In truth, the only partnership that seems to be working this week isn’t a marriage at all. Bill and Virginia are growing increasingly aware of each other’s needs (sexually and otherwise), and when Bill discovers Virginia’s been taking night classes in an attempt to get her degree, he’s surprisingly understanding, telling her she can take off early to go study. He realizes how important being credentialed is to her, so he lets her go, but he’s also protective (and, yes, perhaps a little selfish). He pays Dr. DePaul a visit behind Virginia’s back and asks her to encourage Virginia to not pick up additional coursework and spread herself too thin. It turns out he didn’t even have to, however. Virginia (who aced her anatomy exam) reveals in their next session that she’s not sure it’s worth pursuing a degree. Bill plays it cool, telling her whatever she wants to do is fine with him, but he’s obviously excited at the prospect of having more time to sleep with her in the name of science. Then the two bond while looking at footage of the inside of a vagina (yeah, that happened), the credits roll and it’s obvious the only true love on Masters of Sex exists outside the confines of marriage.

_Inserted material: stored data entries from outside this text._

(* ===== verification/NgxRange.v ===== *)
(** Byte ranges: the header and body filters of
    src/http/modules/ngx_http_range_filter_module.c, which a player uses to
    seek in a film.

    off_t has 64 bits and wraps where a header is read or written; the
    positions in a body are those of a file, below 2^63.  Allocation succeeds. *)

From S2P Require Import Prelude NgxNumber NgxPrintf NgxTime NgxRequestLine.

Module Range.
Import Number Printf Time.

Definition NGX_HTTP_RANGE_NOT_SATISFIABLE : Z := 416.

Record ngx_http_range_t := MkRange { start : Z; end_ : Z }.

#[global] Instance range_eq_dec : EqDecision ngx_http_range_t.
Proof. solve_decision. Defined.

(** [*p]; the value of the header ends with a NUL. *)
Definition at_p (p : list Z) : Z := hd 0 p.

(** [while ( *p == ' ') { p++; }]. *)
Fixpoint skip_blanks (p : list Z) : list Z :=
  match p with
  | c :: rest => if c =? " "%c then skip_blanks rest else p
  | [] => []
  end.

(** [while ( *p >= '0' && *p <= '9') { v = v * 10 + *p++ - '0'; }]. *)
Fixpoint read_off (v : Z) (p : list Z) : Z * list Z :=
  match p with
  | c :: rest =>
    if digit c then read_off (wrapS 64 (v * 10 + c - "0"%c)) rest else (v, p)
  | [] => (v, [])
  end.

(** One range, up to the label found: its bounds and the rest of the value,
    [None] for NGX_HTTP_RANGE_NOT_SATISFIABLE. *)
Definition last_bound (content_length start : Z) (suffix : bool) (p : list Z)
    : option (Z * Z * list Z) :=
  if negb (digit (at_p p)) then None
  else
    let '(e, p) := read_off 0 p in
    let p := skip_blanks p in
    if negb (at_p p =? ","%c) && negb (at_p p =? 0) then None
    else
      let '(s, e) := if suffix then (wrapS 64 (content_length - e), wrapS 64 (content_length - 1))
                     else (start, e) in
      Some (s, if e >=? content_length then content_length else wrapS 64 (e + 1), p).

Definition parse_one (content_length : Z) (p : list Z) : option (Z * Z * list Z) :=
  let p := skip_blanks p in
  if negb (at_p p =? "-"%c) then
    if negb (digit (at_p p)) then None
    else
      let '(s, p) := read_off 0 p in
      let p := skip_blanks p in
      if negb (at_p p =? "-"%c) then None
      else
        let p := skip_blanks (tail p) in
        if (at_p p =? ","%c) || (at_p p =? 0) then Some (s, content_length, p)
        else last_bound content_length s false p
  else last_bound content_length 0 true (tail p).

-Dr. DePaul presented her pap test proposal this week, including a slide showing cells from a woman with a terminal case of cervical cancer that would have been caught much earlier with a pap smear. Later, we see her putting away all her slides, and she places one back into a folder that says “Patient name: DePaul, Lillian.” So I guess we’re to believe she’s secretly dying? I don’t want to say I hope so, because that’d be cruel, but at least this fleshes out her character a bit and makes her more than just Virginia’s shrill antagonist.
-Jane’s stage name—Beav St. Marie—was pretty perfect.
-The male escort Barton’s been seeing revealed this week he’s “fond of his company,” but Barton’s too focused on pursuing horrible-sounding aversion therapy treatments meant to make him heterosexual. Oh boy.
-”It’s not the footage, it’s the fact that we’re the only two people in the world who have seen it.” Of course scientific breakthroughs turn Bill on. Of course they do.
-I’m starting to think we’ll never see Betty the prostitute again, and I’m 100 percent fine with that.